125 I radioactive particle implantation for spinal metastases?

  This comprehensive, minimally invasive technique for the treatment of spinal metastases has been performed in our department since last year. Please excuse the length of the paper on particle implantation therapy, which can only be reported in parts due to website regulations. 125 I Radioactive particle implantation combined with vertebroplasty or vertebroplasty Currently, the treatment of spinal metastases tends to be combined. The combination of radioactive particle implantation and open surgery can complement each other, enhance the efficacy and reduce complications. Vertebroplasty is a well-established technique for the treatment of vertebral compression fractures and is also used to treat pathological compression fractures caused by spinal metastases. Vertebroplasty, developed from vertebroplasty, provides more adequate pain relief, restores vertebral body height, and reduces cement infiltration. The overall pain relief rate for spinal metastases treated with vertebroplasty and kyphoplasty was 84%. In 23 patients treated with percutaneous vertebroplasty for spinal metastases, the pain relief rate was 87%. In patients with compression fractures caused by metastases from breast cancer, the results of a 2-year follow-up study after treatment with vertebral body kyphoplasty showed significant pain relief and satisfactory recovery of spinal function.
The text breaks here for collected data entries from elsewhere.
(** C5, as amended. When a thread whose current CpuTimer charges executor
    [A] enters Lock(B) for another executor [B], the timer is paused: no
    CpuTimer is installed on [A] and the CPU time of [A] does not change for
    as long as the thread stays inside Lock(B) without entering [A] again;
    leaving Lock(B) installs the timer on [A] again with a new start time,
    from which the next flush counts. *)
Theorem paused_executor_accrues_nothing σ A B cA CA lB σB :
  A ≠ B →
  cpu_timer_thread σ = Some cA → (cA < next_object σ)%nat →
  cpu_timers σ !! cA = Some CA → ct_executor CA = A →
  Lock_ctor B σ = Ok (lB, σB) →
  ∃ v, cpu_view (executors σB) A = Some (None, v) ∧
    ∀ acts fs σ', avoids A acts = true → exec acts [] σB = Ok (fs, σ') →
      cpu_view (executors σ') A = Some (None, v) ∧
      ∀ σ'', Lock_dtor lB σ' = Ok ((), σ'') →
        cpu_view (executors σ'') A = Some (Some cA, v) ∧
        ∃ k C, (instant σ' ≤ k < instant σ'')%nat ∧
          cpu_timers σ'' !! cA = Some C ∧ ct_time C = cpu_clock k ∧
          ∀ σ3, CpuTimer_Pause cA σ'' = Ok ((), σ3) →
            cpu_view (executors σ3) A =
              Some (None, v + (cpu_clock (instant σ'') - cpu_clock k)).
Proof.
  intros HAB Hhead HcA HCA HA Hlock.
  assert (Hext : extends σ σB).
  { apply (step_extends (Enter (KLock B)) [] σ [FLock lB] σB).
    apply step_Ok. eexists. split; [|done]. apply construct_Ok. eauto. }
  apply Lock_ctor_Ok in Hlock as (w & σ1 & c & σ2 & Hw & Hc & -> & ->).
  apply WallTimer_ctor_Ok in Hw as (σp & Ew & Hp & HEw & -> & ->).
  simpl in *. rewrite Hhead in *. simpl in Hp.
  apply CpuTimer_Pause_Ok in Hp as (C & E & HC & HE & Hinst & ->).
  simpl in HC, HE. rewrite HCA in HC. injection HC as <-. rewrite HA in *.
  set (v := cpu_time E + (cpu_clock (instant σ) - ct_time CA)).
  assert (HS : suspended A v
            (logged [EvIsolateScope B; EvHandleScope B] σ2) []).
  { apply suspended_logged. eapply suspended_ctor; [| |exact Hc]; [done|].
    apply suspended_logged. apply suspended_wall_entered; [|done].
    split; [|constructor]. unfold cpu_view. simpl. rewrite HA.
    by rewrite lookup_insert_eq. }
  exists v. split; [apply HS|]. intros acts fs σ' Hav He.
  pose proof (exec_extends _ _ _ _ _ He) as Hext'.
  eapply exec_suspended in He; [|done|exact HS].
  split; [apply He|]. intros σ'' Hd.
  apply suspended_nil in He.
  apply Lock_dtor_Ok in Hd as (σd & σw & Hd & Hwd & ->). simpl in *.
  assert (Hextd : extends σ σd).
  { eapply extends_trans; [exact Hext|]. eapply extends_trans; [exact Hext'|].
    apply CpuTimer_dtor_extends in Hd. eapply extends_trans; [|exact Hd].
    eauto with ext. }
  assert (Hid : (instant σ' < instant σd)%nat).
  { pose proof Hd as Hd'.
    apply CpuTimer_dtor_Ok in Hd' as (? & ? & _ & _ & _ & ->). simpl. lia. }
  eapply suspended_dtor in Hd; [|by apply suspended_logged].
  apply WallTimer_dtor_Ok in Hwd as (σr & Er & Hr & HEr & ->). simpl in *.
  apply CpuTimer_Resume_Ok in Hr as (C' & E' & HC' & HE' & Hnull & ->).
  simpl in HC', HE'.
  destruct Hextd as (_ & _ & _ & Hts).
  destruct (Hts cA CA HcA HCA) as (C2 & HC2 & Hex & Hlast).
  rewrite HC' in HC2. injection HC2 as <-.
  assert (HexA : ct_executor C' = A) by congruence. clear Hex.
  rewrite HexA in HE'.
  destruct Hd as [Hv _]. unfold cpu_view in Hv. rewrite HE' in Hv.
  simpl in Hv. injection Hv as _ Hv.
  split.
  { rewrite cpu_view_wall_left by done. unfold cpu_view. simpl.
    rewrite HexA, lookup_insert_eq. simpl. by rewrite Hv. }
  exists (instant σd), (mkCpuTimer A (ct_last C') (cpu_clock (instant σd))).
  split.
  { pose proof (wall_left_instant
      (wall_object (next_object σ) B (Some cA) Ew
         (paused cA CA E (alloc (rebind (Some B) σ)))) Er
      (resumed cA C' E' (logged [EvLockerExit B] σd))) as Hi.
    simpl in Hi. lia. }
  rewrite wall_left_timers. simpl. rewrite HexA, lookup_insert_eq.
  split; [done|]. split; [done|]. intros σ3 Hp.
  apply CpuTimer_Pause_Ok in Hp as (C3 & E3 & HC3 & HE3 & Hinst3 & ->).
  simpl in HC3. rewrite wall_left_timers in HC3. simpl in HC3.
  rewrite lookup_insert_eq in HC3. injection HC3 as <-. simpl in *.
  assert (Hv3 : cpu_view (executors
            (wall_left (wall_object (next_object σ) B (Some cA) Ew
                          (paused cA CA E (alloc (rebind (Some B) σ)))) Er
               (resumed cA C' E' (logged [EvLockerExit B] σd)))) A =
          Some (Some cA, v)).
  { rewrite cpu_view_wall_left by done. unfold cpu_view. simpl.
    rewrite HexA, lookup_insert_eq. simpl. by rewrite Hv. }
  rewrite HexA in HE3. unfold cpu_view in Hv3. rewrite HE3 in Hv3. simpl in Hv3.
  injection Hv3 as _ Hv3.
  unfold cpu_view. rewrite HexA, lookup_insert_eq. simpl. by rewrite Hv3.
Qed.

End Attribution.
(** ** Accumulated times never decrease *)

Section Monotone.
Context `{Platform}.
Hypothesis cputime_monotone : monotone clock_thread_cputime.
Hypothesis steady_monotone : monotone steady_clock_now.

Lemma cpu_clock_monotone : monotone cpu_clock.
Proof. unfold cpu_clock. by destruct USE_CLOCK_THREAD_CPUTIME_ID. Qed.

Lemma grows_refl σ : grows σ σ.
Proof. intros e E HE. exists E. split; [done|lia]. Qed.

Lemma grows_trans σ1 σ2 σ3 : grows σ1 σ2 → grows σ2 σ3 → grows σ1 σ3.
Proof.
  intros H1 H2 e E HE. destruct (H1 e E HE) as (E' & HE' & ? & ?).
  destruct (H2 e E' HE') as (E'' & ? & ? & ?). exists E''. split; [done|lia].
Qed.

Lemma grows_same σ σ' : executors σ' = executors σ → grows σ σ'.
Proof. intros He e E HE. exists E. rewrite He. split; [done|lia]. Qed.

Lemma timed_plain W σ σ' :
  timed W σ → executors σ' = executors σ → cpu_timers σ' = cpu_timers σ →
  (next_object σ ≤ next_object σ')%nat → (instant σ ≤ instant σ')%nat →
  timed W σ'.
Proof.
  intros (Ht & Hb & Hw) He Hts Hn Hi. split_and!.
  - intros c C k. rewrite Hts. intros HC Hk. apply (Ht c C k HC). lia.
  - intros e E w. rewrite He. intros HE Hwt. specialize (Hb e E w HE Hwt). lia.
  - eapply Forall_impl; [exact Hw|]. intros w [Hlt Hp]. split; [lia|].
    intros E k. rewrite He. intros HE Hwt Hk. apply (Hp E k HE Hwt). lia.
Qed.

(** An update of the CPU fields of one executor, together with an update of
    the CpuTimer store. *)
Lemma timed_cpu W σ e E E' ts cur head n i tr :
  timed W σ → executors σ !! e = Some E →
  wall_timer E' = wall_timer E → wall_time E' = wall_time E →
  cpu_time E ≤ cpu_time E' →
  (∀ c C k, ts !! c = Some C → (i ≤ k)%nat → ct_time C ≤ cpu_clock k) →
  (next_object σ ≤ n)%nat → (instant σ ≤ i)%nat →
  timed W (mkState (<[e := E']> (executors σ)) ts cur head n i tr) ∧
  grows σ (mkState (<[e := E']> (executors σ)) ts cur head n i tr).
Proof.
  intros (Ht & Hb & Hw) HE Hwt Hwd Hcpu Hts Hn Hi. split; [split_and!|].
  - done.
  - intros e1 E1 w. simpl. destruct (decide (e1 = e)) as [->|Hne].
    + rewrite lookup_insert_eq. intros [= <-]. rewrite Hwt. intros Hw1.
      specialize (Hb e E w HE Hw1). lia.
    + rewrite lookup_insert_ne by done. intros HE1 Hw1.
      specialize (Hb e1 E1 w HE1 Hw1). lia.
  - eapply Forall_impl; [exact Hw|]. intros w [Hlt Hp]. split; [simpl; lia|].
    intros E1 k. simpl. destruct (decide (wt_executor w = e)) as [Heq|Hne].
    + rewrite Heq, lookup_insert_eq. intros [= <-]. rewrite Hwt. intros Hw1 Hk.
      rewrite Heq in Hp. apply (Hp E k HE Hw1). lia.
    + rewrite lookup_insert_ne by done. intros HE1 Hw1 Hk.
      apply (Hp E1 k HE1 Hw1). lia.
  - intros e1 E1 HE1. simpl. destruct (decide (e1 = e)) as [->|Hne].
    + rewrite lookup_insert_eq. exists E'. rewrite HE in HE1.
      injection HE1 as <-. split; [done|lia].
    + rewrite lookup_insert_ne by done. exists E1. split; [done|lia].
Qed.

Lemma timers_past_insert σ c last i e :
  timers_past σ → (instant σ ≤ i)%nat →
  ∀ c' C k, <[c := mkCpuTimer e last (cpu_clock (instant σ))]> (cpu_timers σ) !! c' = Some C →
    (i ≤ k)%nat → ct_time C ≤ cpu_clock k.
Proof.
  intros Ht Hi c' C k. destruct (decide (c' = c)) as [->|Hne].
  - rewrite lookup_insert_eq. intros [= <-] Hk. simpl.
    apply cpu_clock_monotone. lia.
  - rewrite lookup_insert_ne by done. intros HC Hk. apply (Ht c' C k HC). lia.
Qed.

Lemma timers_past_later σ i :
  timers_past σ → (instant σ ≤ i)%nat →
  ∀ c C k, cpu_timers σ !! c = Some C → (i ≤ k)%nat → ct_time C ≤ cpu_clock k.
Proof. intros Ht Hi c C k HC Hk. apply (Ht c C k HC). lia. Qed.
(** * Duck Machine DM2022: instruction codec, ALU, register file, CPU and
    assembler

    A shallow embedding of
      - instruction_set/instr_format.py  (OpCode, CondFlag, Instruction, decode)
      - cpu/register.py                  (Register, ZeroRegister)
      - cpu/cpu.py                       (ALU, CPU)
      - cpu/duck_machine.py              (load)
      - asm/assembler_phase2.py          (to_flag, instruction_from_dict,
                                          assemble)
      - asm/assembler_phase1.py          (resolve, transform)
    The regular expressions of the assembler and the built-ins [int] and
    [str.rstrip] are parameters of the sections that use them.
    Python integers are unbounded, so every machine value is a [Z]; a Python
    exception is a [Raise] in the [result] monad below. *)

From Stdlib Require Import ZArith Lia Bool DecimalString.
From stdpp Require Import base list strings gmap.

Local Open Scope Z_scope.

(** ** Exceptions *)

(** The Python exceptions the modelled code can raise. *)
Inductive PyError : Type :=
  | ValueError          (* Enum lookup of a value that names no member *)
  | IndexError          (* list subscript out of range *)
  | ZeroDivisionError   (* x // 0 *)
  | OutOfRange.         (* memory access outside [0, size) *)

(** The specification calls the failure of a decode [InvalidEncoding]; in the
    code it is the [ValueError] raised by [OpCode(...)] or [CondFlag(...)]. *)
Definition InvalidEncoding : PyError := ValueError.

Inductive result (A : Type) : Type :=
  | Ok (a : A)
  | Raise (e : PyError).
Arguments Ok {A} a.
Arguments Raise {A} e.

Definition bind {A B : Type} (m : result A) (k : A -> result B) : result B :=
  match m with
  | Ok a => k a
  | Raise e => Raise e
  end.

Declare Scope result_scope.
Delimit Scope result_scope with result.
Notation "'let*' x := m 'in' k" :=
  (bind m (fun x => k))
  (at level 10, x pattern, m at level 100, k at level 200)
  : result_scope.
Local Open Scope result_scope.

(** ** Bit fields *)

Module BitField.

(** Modelled from the spec: instruction_set/bitfield.py is not among the
    sources.  "Immutable descriptor defined by (low bit, high bit),
    0-indexed, inclusive"; [BitField(26, 30)] is the field of bits 26..30. *)
Record t : Type := BitField { from_bit : Z; to_bit : Z }.

(** Modelled from the spec: the number of bits of the field. *)
Definition width (f : t) : Z := to_bit f - from_bit f + 1.

(** Modelled from the spec: the field's mask, a run of [width] one bits. *)
Definition mask (f : t) : Z := Z.ones (width f).

(** Modelled from the spec: instruction_set/bitfield.py is not among the
    sources.  "[extract(word)] returns the unsigned integer found in bits
    [low,high] of [word], right-shifted to start at bit 0." *)
Definition extract (f : t) (word : Z) : Z :=
  Z.land (Z.shiftr word (from_bit f)) (mask f).

(** Modelled from the spec: instruction_set/bitfield.py is not among the
    sources.  "[extract_signed(word)] additionally interprets the top bit of
    the field as a sign bit and sign-extends (two's-complement) when set." *)
Definition extract_signed (f : t) (word : Z) : Z :=
  let unsigned := extract f word in
  if Z.testbit unsigned (width f - 1)
  then unsigned - 2 ^ width f
  else unsigned.
Lemma get_bonds_local_fold self d vd bsd uv include ov0 cv tv :
  _overlap self bsd (Some include) = Ok (ov0, cv) ->
  traverse (getitem vd) include = Ok tv ->
  get_bonds_local self d vd bsd uv include =
    update_dic cv (length include) d
      (gt0 (final_array uv (length include) tv (fill_diagonal ov0 (-1)))).
Proof.
  intros Hov Htv. unfold get_bonds_local. rewrite Hov. simpl. rewrite Htv. simpl.
  fold (oversaturated (length include) tv (fill_diagonal ov0 (-1))).
  destruct (_overlap_spec _ _ _ _ _ Hov) as (Hcv & _ & _).
  destruct (traverse_map_seq include (oversaturated (length include) tv (fill_diagonal ov0 (-1))))
    as (conv & Hconv & _).
  { intros i [_ Hi%elem_of_seq]%list_elem_of_filter. lia. }
  rewrite Hcv, Hconv. simpl.
  destruct uv; simpl.
  - case_bool_decide as Hlen.
    + by rewrite fold_cut_bonds.
    + destruct (oversaturated _ _ _) eqn:Eo; [|simpl in Hlen; lia].
      by unfold cut_loop.
  - done.
Qed.

Lemma fill_diagonal_sym ov v : symmetric_array ov -> symmetric_array (fill_diagonal ov v).
Proof.
  intros Hs i j. unfold fill_diagonal. rewrite (Hs i j).
  repeat case_decide; try done; congruence.
Qed.

Lemma final_array_sym uv n tv ov : symmetric_array ov -> symmetric_array (final_array uv n tv ov).
Proof. intros Hs. destruct uv; simpl; [by apply cut_loop_sym|done]. Qed.

Lemma final_array_below uv n tv ov : below (final_array uv n tv ov) ov.
Proof. destruct uv; simpl; [apply cut_loop_below|apply below_refl]. Qed.

Lemma gt0_sym ov : symmetric_array ov -> symmetric_array (gt0 ov).
Proof. intros Hs i j. unfold gt0. by rewrite (Hs i j). Qed.

Lemma get_bonds_local_symmetric self d vd bsd uv include d' :
  symmetric_graph d ->
  get_bonds_local self d vd bsd uv include = Ok d' ->
  symmetric_graph d'.
Proof.
  intros Hd E. apply get_bonds_local_unfold in E as (ov0 & cv & tv & Hov & Htv & E).
  destruct (_overlap_spec _ _ _ _ _ Hov) as (Hcv & Hsym & _).
  set (bin := gt0 _) in E.
  assert (Hbin : symmetric_array bin).
  { apply gt0_sym, final_array_sym, fill_diagonal_sym, Hsym. }
  destruct (update_dic_spec _ _ _ _ _ Hcv E) as [Hdom Hspec].
  intros A B sa' HA HB.
  pose proof (Hspec A) as HsA. destruct (d !! A) as [sa|] eqn:EA; [|congruence].
  destruct HsA as (sa'' & HA' & HsA). rewrite HA in HA'. injection HA' as <-.
  apply HsA in HB. destruct HB as [HB|HB].
  - destruct (Hd _ _ _ EA HB) as (sb & HsB & HAB).
    pose proof (Hspec B) as HsB'. rewrite HsB in HsB'.
    destruct HsB' as (sb' & ? & Hsb'). exists sb'. split; [done|]. apply Hsb'. by left.
  - apply (linked_sym _ _ _ _ Hbin) in HB.
    destruct (Hdom _ _ HB) as [sb HsB].
    pose proof (Hspec B) as HsB'. rewrite HsB in HsB'.
    destruct HsB' as (sb' & ? & Hsb'). exists sb'. split; [done|]. apply Hsb'. by right.
Qed.

Lemma foldlM_invariant {A B} (P : B -> Prop) (f : B -> A -> result B) l b b' :
  (forall b a b', P b -> f b a = Ok b' -> P b') ->
  P b -> foldlM f b l = Ok b' -> P b'.
Proof.
  intros Hf. revert b. induction l as [|a l IH]; intros b Hb; simpl.
  - by intros [= <-].
  - intros E. apply bind_Ok in E as (b1 & Hb1 & E). eauto.
Qed.

Lemma dict_zip_lookup_Some `{Countable K} {V} (keys : list K) (values : list V) k v :
  dict_zip keys values !! k = Some v -> k ∈ keys /\ v ∈ values.
Proof.
  unfold dict_zip. intros Hin%elem_of_list_to_map_2. rewrite elem_of_reverse in Hin.
  split; [exact (elem_of_zip_l _ _ _ _ Hin)|exact (elem_of_zip_r _ _ _ _ Hin)].
Qed.

Lemma dict_zip_is_Some `{Countable K} {V} (keys : list K) (values : list V) k :
  length keys = length values -> k ∈ keys -> is_Some (dict_zip keys values !! k).
Proof.
  intros Hlen Hk. unfold dict_zip.
  apply not_eq_None_Some. intros Hn%not_elem_of_list_to_map_2.
  apply Hn. rewrite fmap_reverse, elem_of_reverse, fst_zip by lia. done.
Qed.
This technique has a common working channel with 125I radioactive particle implantation, eliminating the need for repeated punctures. The bone cement facilitates radioactive particle fixation, and the two techniques have synergistic effects. The results of the 6-month postoperative follow-up showed that vertebroplasty combined with 125I particle implantation provided significant pain relief, prevented aggravation of vertebral body collapse and compression fractures, and improved survival rates.